[Saved entries]
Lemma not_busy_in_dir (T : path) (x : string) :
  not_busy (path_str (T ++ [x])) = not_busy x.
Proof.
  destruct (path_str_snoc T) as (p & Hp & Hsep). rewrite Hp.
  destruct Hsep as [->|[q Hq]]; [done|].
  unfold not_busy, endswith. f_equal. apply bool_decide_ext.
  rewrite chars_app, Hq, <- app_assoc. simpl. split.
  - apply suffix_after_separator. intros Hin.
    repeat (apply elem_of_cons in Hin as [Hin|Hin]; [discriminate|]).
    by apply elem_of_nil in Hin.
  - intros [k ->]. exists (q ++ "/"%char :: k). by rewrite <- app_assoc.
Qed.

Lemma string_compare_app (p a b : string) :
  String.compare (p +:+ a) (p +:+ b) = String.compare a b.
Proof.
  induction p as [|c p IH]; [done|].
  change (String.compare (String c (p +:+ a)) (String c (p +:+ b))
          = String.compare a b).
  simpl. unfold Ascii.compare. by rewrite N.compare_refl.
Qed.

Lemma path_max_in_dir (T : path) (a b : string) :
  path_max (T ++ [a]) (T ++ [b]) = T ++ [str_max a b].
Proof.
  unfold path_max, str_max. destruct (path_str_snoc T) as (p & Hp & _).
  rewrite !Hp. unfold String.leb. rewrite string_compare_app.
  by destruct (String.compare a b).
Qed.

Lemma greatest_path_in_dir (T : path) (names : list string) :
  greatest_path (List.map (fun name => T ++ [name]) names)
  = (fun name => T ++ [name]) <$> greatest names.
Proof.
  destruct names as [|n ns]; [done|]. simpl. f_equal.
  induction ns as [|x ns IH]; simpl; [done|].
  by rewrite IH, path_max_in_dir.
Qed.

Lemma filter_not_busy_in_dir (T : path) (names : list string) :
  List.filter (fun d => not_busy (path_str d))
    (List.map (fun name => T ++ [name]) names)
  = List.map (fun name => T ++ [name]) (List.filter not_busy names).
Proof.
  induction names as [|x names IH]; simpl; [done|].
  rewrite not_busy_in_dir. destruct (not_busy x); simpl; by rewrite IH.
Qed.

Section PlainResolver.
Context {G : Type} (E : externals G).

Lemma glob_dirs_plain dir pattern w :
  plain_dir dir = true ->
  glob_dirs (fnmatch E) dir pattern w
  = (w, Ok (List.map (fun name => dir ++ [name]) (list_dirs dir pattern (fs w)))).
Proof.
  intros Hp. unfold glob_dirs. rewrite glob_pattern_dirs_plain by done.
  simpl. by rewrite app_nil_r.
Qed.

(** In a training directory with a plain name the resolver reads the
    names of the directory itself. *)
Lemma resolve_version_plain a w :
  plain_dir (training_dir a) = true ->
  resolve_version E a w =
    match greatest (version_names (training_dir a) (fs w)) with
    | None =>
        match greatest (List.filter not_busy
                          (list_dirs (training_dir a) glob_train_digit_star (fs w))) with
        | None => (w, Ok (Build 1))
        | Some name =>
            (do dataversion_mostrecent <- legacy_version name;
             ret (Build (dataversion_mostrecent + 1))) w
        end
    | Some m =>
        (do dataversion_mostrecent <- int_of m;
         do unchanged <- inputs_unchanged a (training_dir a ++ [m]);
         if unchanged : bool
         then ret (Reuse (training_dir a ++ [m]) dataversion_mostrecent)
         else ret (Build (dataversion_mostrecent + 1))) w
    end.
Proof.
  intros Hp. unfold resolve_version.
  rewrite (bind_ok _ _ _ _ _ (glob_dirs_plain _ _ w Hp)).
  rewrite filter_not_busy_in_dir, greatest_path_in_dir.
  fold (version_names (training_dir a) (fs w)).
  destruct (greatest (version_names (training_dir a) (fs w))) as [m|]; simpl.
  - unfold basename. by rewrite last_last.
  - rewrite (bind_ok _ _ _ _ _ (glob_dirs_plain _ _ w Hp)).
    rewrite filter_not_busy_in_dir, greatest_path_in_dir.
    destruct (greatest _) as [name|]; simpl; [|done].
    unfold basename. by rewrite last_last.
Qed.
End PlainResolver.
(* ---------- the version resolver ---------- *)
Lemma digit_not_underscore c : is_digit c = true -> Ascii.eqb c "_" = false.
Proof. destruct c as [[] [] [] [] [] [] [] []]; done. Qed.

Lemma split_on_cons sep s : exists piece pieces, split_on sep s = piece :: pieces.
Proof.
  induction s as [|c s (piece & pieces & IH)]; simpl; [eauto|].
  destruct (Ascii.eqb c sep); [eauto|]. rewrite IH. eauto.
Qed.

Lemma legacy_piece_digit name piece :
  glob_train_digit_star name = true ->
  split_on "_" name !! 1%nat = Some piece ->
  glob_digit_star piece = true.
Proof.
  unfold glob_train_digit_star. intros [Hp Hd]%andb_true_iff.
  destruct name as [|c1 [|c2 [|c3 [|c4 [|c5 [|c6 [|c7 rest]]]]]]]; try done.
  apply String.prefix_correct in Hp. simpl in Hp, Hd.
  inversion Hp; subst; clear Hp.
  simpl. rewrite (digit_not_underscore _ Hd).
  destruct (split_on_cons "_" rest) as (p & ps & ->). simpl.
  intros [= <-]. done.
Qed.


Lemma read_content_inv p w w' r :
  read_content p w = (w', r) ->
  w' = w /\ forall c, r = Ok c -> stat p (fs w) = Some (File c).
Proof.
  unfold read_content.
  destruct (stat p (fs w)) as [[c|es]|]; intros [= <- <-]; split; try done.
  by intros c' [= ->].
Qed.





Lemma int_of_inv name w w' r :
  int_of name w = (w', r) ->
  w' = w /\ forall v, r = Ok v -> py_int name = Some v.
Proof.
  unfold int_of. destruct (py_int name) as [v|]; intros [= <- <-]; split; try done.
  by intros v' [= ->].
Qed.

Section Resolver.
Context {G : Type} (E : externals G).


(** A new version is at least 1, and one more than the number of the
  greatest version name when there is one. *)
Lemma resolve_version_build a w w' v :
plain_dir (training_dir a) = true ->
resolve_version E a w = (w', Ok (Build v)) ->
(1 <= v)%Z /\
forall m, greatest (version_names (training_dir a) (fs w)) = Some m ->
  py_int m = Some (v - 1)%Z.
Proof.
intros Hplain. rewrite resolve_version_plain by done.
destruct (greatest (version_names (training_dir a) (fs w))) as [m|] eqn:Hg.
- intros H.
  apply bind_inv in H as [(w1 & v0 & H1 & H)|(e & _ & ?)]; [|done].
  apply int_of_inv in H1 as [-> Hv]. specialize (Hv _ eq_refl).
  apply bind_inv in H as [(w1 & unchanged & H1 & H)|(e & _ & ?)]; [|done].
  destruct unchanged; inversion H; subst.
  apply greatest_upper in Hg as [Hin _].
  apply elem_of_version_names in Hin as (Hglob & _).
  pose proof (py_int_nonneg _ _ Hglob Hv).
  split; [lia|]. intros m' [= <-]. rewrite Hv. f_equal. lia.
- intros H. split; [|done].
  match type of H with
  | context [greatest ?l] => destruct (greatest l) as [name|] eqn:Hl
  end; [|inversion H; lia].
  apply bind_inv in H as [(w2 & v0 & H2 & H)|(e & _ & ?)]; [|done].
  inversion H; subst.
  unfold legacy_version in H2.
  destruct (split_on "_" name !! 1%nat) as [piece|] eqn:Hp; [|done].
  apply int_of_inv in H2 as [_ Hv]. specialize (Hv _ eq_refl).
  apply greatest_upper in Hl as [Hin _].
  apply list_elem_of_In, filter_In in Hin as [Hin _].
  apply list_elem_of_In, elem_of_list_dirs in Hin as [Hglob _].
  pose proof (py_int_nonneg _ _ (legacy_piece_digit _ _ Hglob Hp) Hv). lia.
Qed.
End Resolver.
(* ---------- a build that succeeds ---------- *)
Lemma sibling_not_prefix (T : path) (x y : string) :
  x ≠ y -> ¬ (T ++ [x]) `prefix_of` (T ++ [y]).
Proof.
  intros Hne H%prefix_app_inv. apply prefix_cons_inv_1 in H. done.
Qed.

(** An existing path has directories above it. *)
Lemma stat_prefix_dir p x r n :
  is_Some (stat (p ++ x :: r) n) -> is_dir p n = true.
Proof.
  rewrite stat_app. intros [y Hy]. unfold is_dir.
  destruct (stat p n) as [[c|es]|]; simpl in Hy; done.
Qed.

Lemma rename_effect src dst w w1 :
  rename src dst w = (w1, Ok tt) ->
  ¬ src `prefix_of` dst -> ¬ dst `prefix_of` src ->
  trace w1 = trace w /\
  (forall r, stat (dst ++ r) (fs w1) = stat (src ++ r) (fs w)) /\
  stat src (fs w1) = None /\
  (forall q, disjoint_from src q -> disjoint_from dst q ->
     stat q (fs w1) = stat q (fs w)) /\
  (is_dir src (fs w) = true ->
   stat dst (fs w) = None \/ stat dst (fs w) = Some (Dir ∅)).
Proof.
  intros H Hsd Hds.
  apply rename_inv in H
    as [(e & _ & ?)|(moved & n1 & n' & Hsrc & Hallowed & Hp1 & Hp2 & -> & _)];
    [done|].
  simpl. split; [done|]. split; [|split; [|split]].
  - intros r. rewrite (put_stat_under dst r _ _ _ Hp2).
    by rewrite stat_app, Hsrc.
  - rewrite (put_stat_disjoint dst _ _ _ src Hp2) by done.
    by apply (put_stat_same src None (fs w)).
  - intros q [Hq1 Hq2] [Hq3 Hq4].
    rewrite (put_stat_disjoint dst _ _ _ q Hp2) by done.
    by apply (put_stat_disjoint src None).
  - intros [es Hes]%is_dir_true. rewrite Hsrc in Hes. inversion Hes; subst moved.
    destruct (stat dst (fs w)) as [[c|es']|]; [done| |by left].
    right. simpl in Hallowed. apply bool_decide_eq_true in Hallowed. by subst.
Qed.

* * *

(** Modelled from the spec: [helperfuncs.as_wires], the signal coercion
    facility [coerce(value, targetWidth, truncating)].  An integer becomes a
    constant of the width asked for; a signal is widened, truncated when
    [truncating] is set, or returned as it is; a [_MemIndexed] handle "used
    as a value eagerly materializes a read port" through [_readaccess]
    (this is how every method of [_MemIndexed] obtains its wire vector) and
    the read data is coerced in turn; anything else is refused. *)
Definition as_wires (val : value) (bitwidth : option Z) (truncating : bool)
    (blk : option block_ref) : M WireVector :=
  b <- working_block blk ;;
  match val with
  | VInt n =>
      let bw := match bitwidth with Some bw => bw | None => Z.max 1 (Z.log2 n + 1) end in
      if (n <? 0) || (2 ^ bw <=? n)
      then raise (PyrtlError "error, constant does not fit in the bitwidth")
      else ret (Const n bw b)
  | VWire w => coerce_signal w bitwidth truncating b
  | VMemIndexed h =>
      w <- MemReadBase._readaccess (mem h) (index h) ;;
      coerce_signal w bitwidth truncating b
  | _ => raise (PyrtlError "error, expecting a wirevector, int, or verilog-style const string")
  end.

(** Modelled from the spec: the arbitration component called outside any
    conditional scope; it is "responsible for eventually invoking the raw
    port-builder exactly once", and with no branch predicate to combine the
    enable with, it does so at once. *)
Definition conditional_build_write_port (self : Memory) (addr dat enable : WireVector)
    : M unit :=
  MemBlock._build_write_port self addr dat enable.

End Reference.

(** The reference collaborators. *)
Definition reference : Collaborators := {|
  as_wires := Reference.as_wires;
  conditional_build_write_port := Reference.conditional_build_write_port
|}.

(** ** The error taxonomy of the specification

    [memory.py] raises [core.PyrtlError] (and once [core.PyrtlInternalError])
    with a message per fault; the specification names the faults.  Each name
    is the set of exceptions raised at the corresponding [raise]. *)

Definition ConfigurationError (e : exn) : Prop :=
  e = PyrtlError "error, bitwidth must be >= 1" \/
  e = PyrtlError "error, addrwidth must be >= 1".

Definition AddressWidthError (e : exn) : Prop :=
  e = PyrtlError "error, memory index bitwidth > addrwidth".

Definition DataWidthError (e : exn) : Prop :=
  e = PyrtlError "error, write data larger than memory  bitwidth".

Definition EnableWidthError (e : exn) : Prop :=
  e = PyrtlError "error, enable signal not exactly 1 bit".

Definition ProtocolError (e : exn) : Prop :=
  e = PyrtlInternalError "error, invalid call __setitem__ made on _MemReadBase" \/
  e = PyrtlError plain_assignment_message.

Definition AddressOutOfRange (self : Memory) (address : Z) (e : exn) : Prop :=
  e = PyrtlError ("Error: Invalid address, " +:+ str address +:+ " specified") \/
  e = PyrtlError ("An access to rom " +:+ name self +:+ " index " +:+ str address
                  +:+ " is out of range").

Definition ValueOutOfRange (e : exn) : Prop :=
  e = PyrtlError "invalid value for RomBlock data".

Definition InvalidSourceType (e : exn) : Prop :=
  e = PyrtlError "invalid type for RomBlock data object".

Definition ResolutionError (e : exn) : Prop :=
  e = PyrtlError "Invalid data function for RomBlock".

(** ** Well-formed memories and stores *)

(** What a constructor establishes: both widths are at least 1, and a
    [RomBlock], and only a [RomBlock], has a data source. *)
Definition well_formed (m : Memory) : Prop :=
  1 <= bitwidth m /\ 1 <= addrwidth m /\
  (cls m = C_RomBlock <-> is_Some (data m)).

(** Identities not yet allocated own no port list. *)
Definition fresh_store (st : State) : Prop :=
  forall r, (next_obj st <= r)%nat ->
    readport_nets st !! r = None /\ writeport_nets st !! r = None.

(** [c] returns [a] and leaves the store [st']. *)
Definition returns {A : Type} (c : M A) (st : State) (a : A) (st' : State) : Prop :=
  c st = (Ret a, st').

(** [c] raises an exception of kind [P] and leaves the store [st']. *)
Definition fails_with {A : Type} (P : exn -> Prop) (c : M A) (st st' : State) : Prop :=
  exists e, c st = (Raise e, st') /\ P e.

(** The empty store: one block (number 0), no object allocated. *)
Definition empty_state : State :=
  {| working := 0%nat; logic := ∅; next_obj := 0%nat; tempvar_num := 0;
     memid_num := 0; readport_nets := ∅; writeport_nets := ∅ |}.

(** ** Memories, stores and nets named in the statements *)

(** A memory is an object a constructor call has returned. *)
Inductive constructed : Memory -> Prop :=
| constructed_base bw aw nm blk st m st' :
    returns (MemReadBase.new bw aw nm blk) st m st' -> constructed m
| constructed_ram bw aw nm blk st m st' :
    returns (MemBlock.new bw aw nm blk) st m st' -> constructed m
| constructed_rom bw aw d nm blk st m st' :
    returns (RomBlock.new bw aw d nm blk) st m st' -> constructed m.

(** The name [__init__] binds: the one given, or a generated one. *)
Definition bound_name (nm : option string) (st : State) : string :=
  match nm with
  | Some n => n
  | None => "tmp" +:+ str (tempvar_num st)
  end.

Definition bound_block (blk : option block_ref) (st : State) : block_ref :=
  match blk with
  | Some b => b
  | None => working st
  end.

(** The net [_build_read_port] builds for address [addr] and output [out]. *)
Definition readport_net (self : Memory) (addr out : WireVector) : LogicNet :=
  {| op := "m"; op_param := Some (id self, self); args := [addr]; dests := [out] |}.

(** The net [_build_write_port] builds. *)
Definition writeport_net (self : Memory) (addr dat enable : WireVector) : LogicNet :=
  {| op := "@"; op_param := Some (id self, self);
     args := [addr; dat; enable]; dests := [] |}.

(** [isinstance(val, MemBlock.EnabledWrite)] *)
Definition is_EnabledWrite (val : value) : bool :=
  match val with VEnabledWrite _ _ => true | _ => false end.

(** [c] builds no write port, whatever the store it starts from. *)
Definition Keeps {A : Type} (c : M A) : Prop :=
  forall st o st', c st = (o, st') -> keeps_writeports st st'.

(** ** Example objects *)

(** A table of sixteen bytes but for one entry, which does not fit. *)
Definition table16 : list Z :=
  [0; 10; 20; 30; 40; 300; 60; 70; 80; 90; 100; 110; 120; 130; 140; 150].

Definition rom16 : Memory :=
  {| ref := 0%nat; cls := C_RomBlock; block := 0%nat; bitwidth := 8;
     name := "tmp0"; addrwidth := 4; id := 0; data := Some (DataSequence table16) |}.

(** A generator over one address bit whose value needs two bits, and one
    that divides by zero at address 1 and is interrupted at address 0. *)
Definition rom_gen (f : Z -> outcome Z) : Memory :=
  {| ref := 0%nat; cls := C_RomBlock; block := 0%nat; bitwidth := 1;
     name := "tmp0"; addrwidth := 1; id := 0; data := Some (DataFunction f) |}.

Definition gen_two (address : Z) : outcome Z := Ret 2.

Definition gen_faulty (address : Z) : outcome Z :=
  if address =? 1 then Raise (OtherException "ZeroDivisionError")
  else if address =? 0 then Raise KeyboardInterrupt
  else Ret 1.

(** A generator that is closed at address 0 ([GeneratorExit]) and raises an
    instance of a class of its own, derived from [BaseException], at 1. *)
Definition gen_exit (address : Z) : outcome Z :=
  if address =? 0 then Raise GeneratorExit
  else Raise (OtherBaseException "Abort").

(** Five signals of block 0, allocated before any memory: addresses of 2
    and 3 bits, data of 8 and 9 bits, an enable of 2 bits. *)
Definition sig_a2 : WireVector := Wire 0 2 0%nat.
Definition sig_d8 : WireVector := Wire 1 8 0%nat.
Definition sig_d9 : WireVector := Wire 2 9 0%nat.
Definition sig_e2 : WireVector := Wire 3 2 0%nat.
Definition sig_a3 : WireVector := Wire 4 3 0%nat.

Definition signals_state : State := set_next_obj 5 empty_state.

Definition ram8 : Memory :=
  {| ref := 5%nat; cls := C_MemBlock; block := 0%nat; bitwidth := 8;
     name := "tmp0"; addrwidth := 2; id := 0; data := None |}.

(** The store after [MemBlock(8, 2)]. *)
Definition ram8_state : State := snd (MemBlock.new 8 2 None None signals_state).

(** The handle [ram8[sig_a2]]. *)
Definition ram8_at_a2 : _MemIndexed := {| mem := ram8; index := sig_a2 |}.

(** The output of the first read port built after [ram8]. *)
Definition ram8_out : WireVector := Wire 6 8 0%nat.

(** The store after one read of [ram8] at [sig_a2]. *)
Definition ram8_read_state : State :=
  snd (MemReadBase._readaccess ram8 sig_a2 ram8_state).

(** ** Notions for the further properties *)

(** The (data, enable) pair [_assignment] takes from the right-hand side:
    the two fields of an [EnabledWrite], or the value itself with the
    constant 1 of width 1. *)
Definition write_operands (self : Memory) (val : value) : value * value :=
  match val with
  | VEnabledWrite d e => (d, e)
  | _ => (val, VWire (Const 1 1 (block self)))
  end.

TASK OBJECTIVE – What is needed is a verbatim copy of every line in the records above from the one containing "destruct unchanged; inversion H; subst." down to the one containing "as [(e & _ & ?)|(moved", both included, and nothing more.

EXERCISE ANSWER –
  destruct unchanged; inversion H; subst.
  apply greatest_upper in Hg as [Hin _].
  apply elem_of_version_names in Hin as (Hglob & _).
  pose proof (py_int_nonneg _ _ Hglob Hv).
  split; [lia|]. intros m' [= <-]. rewrite Hv. f_equal. lia.
- intros H. split; [|done].
  match type of H with
  | context [greatest ?l] => destruct (greatest l) as [name|] eqn:Hl
  end; [|inversion H; lia].
  apply bind_inv in H as [(w2 & v0 & H2 & H)|(e & _ & ?)]; [|done].
  inversion H; subst.
  unfold legacy_version in H2.
  destruct (split_on "_" name !! 1%nat) as [piece|] eqn:Hp; [|done].
  apply int_of_inv in H2 as [_ Hv]. specialize (Hv _ eq_refl).
  apply greatest_upper in Hl as [Hin _].
  apply list_elem_of_In, filter_In in Hin as [Hin _].
  apply list_elem_of_In, elem_of_list_dirs in Hin as [Hglob _].
  pose proof (py_int_nonneg _ _ (legacy_piece_digit _ _ Hglob Hp) Hv). lia.
Qed.
End Resolver.
(* ---------- a build that succeeds ---------- *)
Lemma sibling_not_prefix (T : path) (x y : string) :
  x ≠ y -> ¬ (T ++ [x]) `prefix_of` (T ++ [y]).
Proof.
  intros Hne H%prefix_app_inv. apply prefix_cons_inv_1 in H. done.
Qed.

(** An existing path has directories above it. *)
Lemma stat_prefix_dir p x r n :
  is_Some (stat (p ++ x :: r) n) -> is_dir p n = true.
Proof.
  rewrite stat_app. intros [y Hy]. unfold is_dir.
  destruct (stat p n) as [[c|es]|]; simpl in Hy; done.
Qed.

Lemma rename_effect src dst w w1 :
  rename src dst w = (w1, Ok tt) ->
  ¬ src `prefix_of` dst -> ¬ dst `prefix_of` src ->
  trace w1 = trace w /\
  (forall r, stat (dst ++ r) (fs w1) = stat (src ++ r) (fs w)) /\
  stat src (fs w1) = None /\
  (forall q, disjoint_from src q -> disjoint_from dst q ->
     stat q (fs w1) = stat q (fs w)) /\
  (is_dir src (fs w) = true ->
   stat dst (fs w) = None \/ stat dst (fs w) = Some (Dir ∅)).
Proof.
  intros H Hsd Hds.
  apply rename_inv in H
    as [(e & _ & ?)|(moved & n1 & n' & Hsrc & Hallowed & Hp1 & Hp2 & -> & _)];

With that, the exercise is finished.